Question & Answer
How do you use FSCK (File System Consistency check)?
Sometimes you experience unexpected server outages or crashes. Also, there is a chance that the filesystem will get corrupted or damaged. When these issues occur, you can use the “fsck” command to check and repair the filesystem. FSCK stands for “File System Consistency check." Also, data loss is a possibility when you use this command so you should ensure that you have backup of your data before you proceed with the filesystem check.
If you have a file system that is in read-only state or has developed some sort of corruption, it needs to be repaired before it can be used again. In order to do so, it must go through a procedure called “file system check” or FSCK for short.
These errors can appear for many reasons: if you have a virtual instance, the disks are mounted from a network attached storage (NAS) and a problem in networking between the host server where your VSI is running and the storage can lead to data loss which manifests as bad data on your virtual disk.
If you have a real server with physical disks, they can develop bad blocks (areas that cannot be read/written anymore), they can have connectivity problems (bad cabling) or something else.
For any type of disk, data loss can also occur if the file systems are not unmounted (deactivated and detached) properly so a part of the data is not written correctly – file write transaction is then incomplete and OS might not know that some of the data is lost – like in a case when a server is forcefully restarted or powered down and not properly shut down.

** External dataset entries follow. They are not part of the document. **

(** ** The TLB *)

(** Pages whose entry does not change keep their translation. *)
Lemma coherent_step m p v m' p' v' (gone : Z -> Prop) :
  tlb_coherent m v -> vmm_inv m p v -> vmm_inv m' p' v' ->
  (forall q t, tlb v' !! q = Some t -> tlb v !! q = Some t /\ ~ gone q) ->
  (forall q, 0 <= q < 2 ^ 20 -> ~ gone q -> walk m' v' q = walk m v q) -> tlb_coherent m' v'.
Proof.
  intros Hc Hi Hi' Ht Hw q t Hq Hl. destruct (Ht q t Hl) as [Hl' Hg].
  rewrite (translation_walk m' p'), Hw, <- (translation_walk m p) by done. by apply Hc.
Qed.

Lemma coherent_delete m p v m' p' v' pg :
  tlb_coherent m v -> vmm_inv m p v -> vmm_inv m' p' v' -> tlb v' = delete pg (tlb v) ->
  (forall q, 0 <= q < 2 ^ 20 -> q <> pg -> walk m' v' q = walk m v q) -> tlb_coherent m' v'.
Proof.
  intros Hc Hi Hi' Ht Hw. apply (coherent_step m p v m' p' v' (eq pg)); [done..| |].
  - intros q t. rewrite Ht. intros [Hne Hl]%lookup_delete_Some. done.
  - intros q Hq Hne. apply Hw; [done|congruence].
Qed.

(** One step of the paging machine: a kernel call, or the hardware caching the
    translation of a mapped page. *)
Inductive vmm_step : memory * pmm * vmm -> memory * pmm * vmm -> Prop :=
  | step_map m p v va pa flags rc m' p' v' :
      0 <= va < 2 ^ 32 -> 0 <= pa < 2 ^ 32 ->
      vmm_map m p v va pa flags = (rc, m', p', v') -> vmm_step (m, p, v) (m', p', v')
  | step_unmap m p v va rc m' v' :
      0 <= va < 2 ^ 32 -> vmm_unmap m v va = (rc, m', v') -> vmm_step (m, p, v) (m', p, v')
  | step_set_user m p v va rc m' v' :
      0 <= va < 2 ^ 32 -> vmm_set_user m v va = (rc, m', v') -> vmm_step (m, p, v) (m', p, v')
  | step_flush m p v va : vmm_step (m, p, v) (m, p, vmm_flush_tlb v va)
  | step_flush_all m p v : vmm_step (m, p, v) (m, p, vmm_flush_tlb_all v)
  | step_fill m p v pg t :
      0 <= pg < 2 ^ 20 -> translation m v pg = Some t ->
      vmm_step (m, p, v) (m, p, set_tlb v (<[pg := t]> (tlb v))).

Definition paging_ok (s : memory * pmm * vmm) : Prop :=
  let '(m, p, v) := s in vmm_inv m p v /\ tlb_coherent m v.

Also, data loss can occur if the server has a load so big that it cannot sustain the required number of input/output operations and the disks simply do not have time to write everything down.

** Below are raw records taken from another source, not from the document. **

(* ===== verification/E1000.v ===== *)
(** * [kernel/drivers/e1000.c]: the Ethernet driver

    The driver talks to the card through memory-mapped registers and through two
    rings of 16-byte descriptors in memory, which the card reads and writes on
    its own.  [mmio] is the driver's view of the registers: the accesses made,
    oldest first, and the values its next reads will see.  A write is recorded with
    the memory the card finds at that moment, so that what the driver stores
    before and after it is told apart.  [rx_descs], [tx_descs]
    and [rx_buffers] are the addresses of the static arrays.

    What the card does to memory while [e1000_send] polls is the list [polls] of
    memory changes.  For reception, [rx_step] interleaves the driver with the
    card as the 8254x manual describes it: the card owns the descriptors from
    head to tail, fills the buffer the head descriptor points to, sets its
    length and its done bit, and advances head; it drops frames when head has
    reached tail. *)
From stdpp Require Import base numbers list gmap strings relations.
From Stdlib Require Import ZArith Lia.
From S2P Require Import Prelude.
From S2P Require Import Machine.
From S2P Require Import CString.
From S2P Require Import Pci.
From S2P Require Import Pmm.
From S2P Require Import Vmm.

Definition E1000_VENDOR : Z := 0x8086.
Definition E1000_DEVICE : Z := 0x100E.
Definition E1000_NUM_RX_DESC : Z := 32.
Definition E1000_NUM_TX_DESC : Z := 8.
Definition E1000_RX_BUF_SIZE : Z := 2048.

Definition REG_CTRL : Z := 0x0000.
Definition REG_STATUS : Z := 0x0008.
Definition REG_EEPROM : Z := 0x0014.
Definition REG_ICR : Z := 0x00C0.
Definition REG_IMC : Z := 0x00D8.
Definition REG_RCTL : Z := 0x0100.
Definition REG_TCTL : Z := 0x0400.
Definition REG_RDBAL : Z := 0x2800.
Definition REG_RDBAH : Z := 0x2804.
Definition REG_RDLEN : Z := 0x2808.
Definition REG_RDH : Z := 0x2810.
Definition REG_RDT : Z := 0x2818.
Definition REG_TDBAL : Z := 0x3800.
Definition REG_TDBAH : Z := 0x3804.
Definition REG_TDLEN : Z := 0x3808.
Definition REG_TDH : Z := 0x3810.
Definition REG_TDT : Z := 0x3818.
Definition REG_RAL0 : Z := 0x5400.
Definition REG_RAH0 : Z := 0x5404.
Definition REG_MTA : Z := 0x5200.

Definition CTRL_SLU : Z := Z.shiftl 1 6.
Definition CTRL_RST : Z := Z.shiftl 1 26.
Definition RCTL_EN : Z := Z.shiftl 1 1.
Definition RCTL_BAM : Z := Z.shiftl 1 15.
Definition RCTL_BSIZE_2048 : Z := Z.shiftl 0 16.
Definition RCTL_SECRC : Z := Z.shiftl 1 26.
Definition TCTL_EN : Z := Z.shiftl 1 1.
Definition TCTL_PSP : Z := Z.shiftl 1 3.
Definition TCTL_CT_SHIFT : Z := 4.
Definition TCTL_COLD_SHIFT : Z := 12.
Definition TDESC_CMD_EOP : Z := Z.shiftl 1 0.
Definition TDESC_CMD_IFCS : Z := Z.shiftl 1 1.
Definition TDESC_CMD_RS : Z := Z.shiftl 1 3.
Definition TDESC_STA_DD : Z := Z.shiftl 1 0.
Definition RDESC_STA_DD : Z := Z.shiftl 1 0.
Definition PTE_CACHE_DISABLE : Z := Z.shiftl 1 4.

(** The fields of a receive and of a transmit descriptor, by their addresses. *)
Definition sizeof_desc : Z := 16.
Definition desc_addr_lo (d : Z) : Z := d.
Definition desc_addr_hi (d : Z) : Z := d + 4.
Definition desc_length (d : Z) : Z := d + 8.
Definition rx_status (d : Z) : Z := d + 12.
Definition tx_cmd (d : Z) : Z := d + 11.
Definition tx_status (d : Z) : Z := d + 12.

(** ** Registers *)

(** A read and its value; a write, and memory when the card sees it. *)
Inductive mm_op :=
  | MmRead (reg v : Z)
  | MmWrite (reg v : Z) (m : memory).

Record mmio := Mmio {
  mm_log : list mm_op;
  mm_in : list Z;
}.

Record e1000 := E1000 {
  mmio_base : Z;
  mac_addr : list Z;
  initialised : bool;
  rx_cur : Z;
  tx_cur : Z;
  stat_rx : Z;
  stat_tx : Z;
  regs : mmio;
}.

Definition with_regs (e : e1000) (r : mmio) : e1000 :=
  {| mmio_base := mmio_base e; mac_addr := mac_addr e; initialised := initialised e; rx_cur := rx_cur e;
     tx_cur := tx_cur e; stat_rx := stat_rx e; stat_tx := stat_tx e; regs := r |}.
Definition with_mac (e : e1000) (mac : list Z) : e1000 :=
  {| mmio_base := mmio_base e; mac_addr := mac; initialised := initialised e; rx_cur := rx_cur e;
     tx_cur := tx_cur e; stat_rx := stat_rx e; stat_tx := stat_tx e; regs := regs e |}.
Definition with_rx_cur (e : e1000) (i : Z) : e1000 :=
  {| mmio_base := mmio_base e; mac_addr := mac_addr e; initialised := initialised e; rx_cur := i;
     tx_cur := tx_cur e; stat_rx := stat_rx e; stat_tx := stat_tx e; regs := regs e |}.
Definition with_tx_cur (e : e1000) (i : Z) : e1000 :=
  {| mmio_base := mmio_base e; mac_addr := mac_addr e; initialised := initialised e; rx_cur := rx_cur e;
     tx_cur := i; stat_rx := stat_rx e; stat_tx := stat_tx e; regs := regs e |}.
Definition with_stats (e : e1000) (rx tx : Z) : e1000 :=
  {| mmio_base := mmio_base e; mac_addr := mac_addr e; initialised := initialised e; rx_cur := rx_cur e;
     tx_cur := tx_cur e; stat_rx := rx; stat_tx := tx; regs := regs e |}.
Definition with_base (e : e1000) (base : Z) (init : bool) : e1000 :=
  {| mmio_base := base; mac_addr := mac_addr e; initialised := init; rx_cur := rx_cur e;
     tx_cur := tx_cur e; stat_rx := stat_rx e; stat_tx := stat_tx e; regs := regs e |}.

Definition e1000_read (e : e1000) (reg : Z) : Z * e1000 :=
  let v := u32 (hd 0 (mm_in (regs e))) in
  (v, with_regs e {| mm_log := mm_log (regs e) ++ [MmRead reg v]; mm_in := tl (mm_in (regs e)) |}).

Definition e1000_write (m : memory) (e : e1000) (reg val : Z) : e1000 :=
  with_regs e {| mm_log := mm_log (regs e) ++ [MmWrite reg (u32 val) m]; mm_in := mm_in (regs e) |}.

(** ** The hardware address *)

(** [do val = read; while (!(val & 0x10) && --timeout > 0)], [n] reads left; [None]
    when the time is out. *)
Fixpoint eeprom_wait (n : nat) (e : e1000) : option Z * e1000 :=
  match n with
  | O => (None, e)
  | S n' =>
      let '(val, e1) := e1000_read e REG_EEPROM in
      if negb (Z.land val (Z.shiftl 1 4) =? 0) then (Some val, e1) else eeprom_wait n' e1
  end.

Whatever the reason, when data is not properly written on the disk, a number of errors might appear:
- Data is partially written and so is incomplete
- Data is not written correctly (is garbled)
- Data is written but the file system information about it is not updated
- Metadata is not written/changed correctly or is damaged
- Journal is damaged/inconsistent
- Data is deleted/destroyed
Some of these cases can be repaired easily and today’s file system repair tools can cope with most of the errors that are not repeated in large number, but sometimes it’s up to user to decide whether he wants fsck tools to try and fix data on their own or he wants to decide for each problem, or maybe first create a backup and then proceed with data repair.
It is important here to say that any file system check that does data repair can lead to DATA LOSS and so it is very important to have backups – created before the file system was corrupted or before the repair is started.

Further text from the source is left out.